PLOT: An Egyptian curse that works only at night brings alive all the stuffed animals and wax figures at New York's Museum of Natural History.
Take the kids and spend a Night At The Museum. You'll have some fantasy fun.
This one is a genuine surprise, because it initially looked like a throwaway Hollywood comedy, or a cheap spinoff of some of the ideas in Jumanji.
But, while the internal logic that leads to the fantasy here is a little messy, the whole wacky enterprise actually works. And works pretty well.
It opens in theatres today.
Set in New York but shot in Vancouver, Night At The Museum sets up Ben Stiller as a lovable loser, a divorcee who cannot find steady employment and looks pathetic in the eyes of his young son (Jake Cherry).
To appease his ex, he gets a job as night watchman at New York's famed Museum of Natural History. Three crusty and slightly crazy old-timers (Dick Van Dyke, Bill Cobbs and a creepy Mickey Rooney) initiate him in the job.
On his first night, things go insane. All the animals, from lions to dinosaurs, come alive. So do the wax figures, from a full-sized Teddy Roosevelt (Robin Williams) to tiny figurines such as a Wild West cowboy (Owen Wilson) and a Roman military commmander (Steve Coogan).
Stiller, of course, is incredulous. He barely survives the antics of Attila the Hun. He doesn't recognize Christopher Columbus. The lions threaten to eat him. A monkey steals his keys. The cowboys and Romans begin hostilities. At dawn, everything returns to normal.
But Stiller's job is threatened when the anal museum director (Ricky Gervais from the brilliant BBC version of The Office) notices a few things awry. Meanwhile, he is developing a crush on a daytime docent (Carla Gugino).
The rest of the movie chronicles how and why the curse works, what the old geezers are up to, what happens each night leading up to a huge climax, and how all of this mayhem affects Stiller's relationship with his son.
Night At The Museum has enough heart to qualify as family fare for the holidays. The special effects are cool to contemplate, especially if you see the flick in an IMAX theatre, where the enhanced prints sharpen detail and make the spectacle larger than life. The actors are interesting.
Stiller mostly contains himself, which makes him more palatable than when he goes over the top. Ditto for Williams, who is surprisingly introspective as the wax Roosevelt. Wilson and Coogan are hysterical together.

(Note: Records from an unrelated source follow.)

(** whatever requests come and go, the statistics of a node count what they
    say: the requests in service, the sum over time of their number, and the
    cycles in which there is at least one; no assertion fails as long as no
    request leaves before it came. *)
Theorem serving_statistics (l : list (Z * Z)) :
  arrivals_ok 0 l ->
  exists v, serve_run serv_init l = Ok v /\ cur_serving_requests v = served 0 l /\
    serving_requests v = area (fun n => n) 0 0 l /\ active_cycles v = area busy 0 0 l.
Proof.
  assert (forall v, arrivals_ok (cur_serving_requests v) l -> 0 <= cur_serving_requests v ->
    (cur_serving_requests v > 0 -> begin_of_serving v <> -1 /\ begin_of_cur_reqcnt v <> -1) ->
    exists v', serve_run v l = Ok v' /\ cur_serving_requests v' = served (cur_serving_requests v) l /\
      serving_requests v' = serving_requests v + area (fun n => n) (cur_serving_requests v) (begin_of_cur_reqcnt v) l /\
      active_cycles v' = active_cycles v + area busy (cur_serving_requests v) (begin_of_cur_reqcnt v) l) as Hgen.
  { induction l as [|[d t] l IH]; intros v Hok Hpos Hb; [exists v; simpl; by rewrite !Z.add_0_r|].
    destruct Hok as (Hd & Ht & Hc & Hok).
    destruct (serve_step d t v Hd Ht Hc Hpos Hb) as (v1 & Heq & H1 & H2 & H3 & H4 & H5).
    destruct (IH v1) as (v' & Hrun & G1 & G2 & G3); [by rewrite H3|lia|done|].
    exists v'. unfold serve_run in *. cbn [fold_res]. rewrite Heq. cbn [bind_res]. split; [done|].
    simpl. rewrite H3, H4 in *. split; [done|]. split; lia. }
  intros Hok. destruct (Hgen serv_init) as (v & Hrun & H1 & H2 & H3); [done|done|by intros H|].
  exists v. split; [done|]. split; [done|]. simpl in *.
  assert (forall f, f 0 = 0 -> forall t t', area f 0 t l = area f 0 t' l) as Hz.
  { intros f Hf t t'. destruct l as [|[d u] l']; [done|]. simpl. rewrite Hf. lia. }
  rewrite H2, H3. split; by apply Hz.
Qed.
Lemma serving_statistics_witness :
  let l := [(1, 5); (1, 9); (-1, 12); (-1, 20); (1, 30)] in
  exists v, serve_run serv_init l = Ok v /\ cur_serving_requests v = 1 /\ serving_requests v = 18 /\ active_cycles v = 15.
Proof.
  intros l. apply (serving_statistics l). simpl. intuition lia.
Defined.
(* ===== verification/DramBanks.v ===== *)
(** * Banks, rows and power states

    The twelve-command standards share one protocol: a node of level [W] (the
    rank, or the vault) is powered up or in one of three power-down states, and
    each bank below it is closed or has an open row.  [Banked] states what a
    standard's tables say of them, and the theorems hold for every such
    standard. *)

From stdpp Require Import base tactics numbers list gmap.
From Stdlib Require Import ZArith Lia.
From S2P Require Import Prelude Dram DramTiming DramStd.

Open Scope Z_scope.

#[local] Abbreviation Node := (Dram.Node Command State).
#[local] Abbreviation Spec := (Dram.Spec Command State).

(** ** The interface *)

(** What a read or a write needs of the power state and of the bank. *)
Definition wake_prereq (node : Node) (cmd : Command) (id : Z) : result (option Command) :=
  match nd_state node with
  | PowerUp => Ok None
  | ActPowerDown => Ok (Some PDX)
  | PrePowerDown => Ok (Some PDX)
  | SelfRefresh => Ok (Some SRX)
  | _ => Err AssertFail
  end.
Definition bank_prereq (node : Node) (cmd : Command) (id : Z) : result (option Command) :=
  match nd_state node with
  | Closed => Ok (Some ACT)
  | Opened => match nd_rows node !! id with Some _ => Ok (Some cmd) | None => Ok (Some PRE) end
  | _ => Err AssertFail
  end.
Definition bank_rowhit (node : Node) (cmd : Command) (id : Z) : result bool :=
  match nd_state node with
  | Closed => Ok false
  | Opened => match nd_rows node !! id with Some _ => Ok true | None => Ok false end
  | _ => Err AssertFail
  end.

I loved seeing Van Dyke again, although Rooney was annoying as his sidekick. Gugino remains a hottie. And Gervais is intriguing, with his off-kilter comedy based on missing words in unfinished sentences.
Put the right actors in a movie, pump up the effects and tell a good story: That's the formula for Hollywood fun.
BOTTOM LINE: Don't mistake the movie for a classic, but it has enough going for it to justify a night out in fantasyland.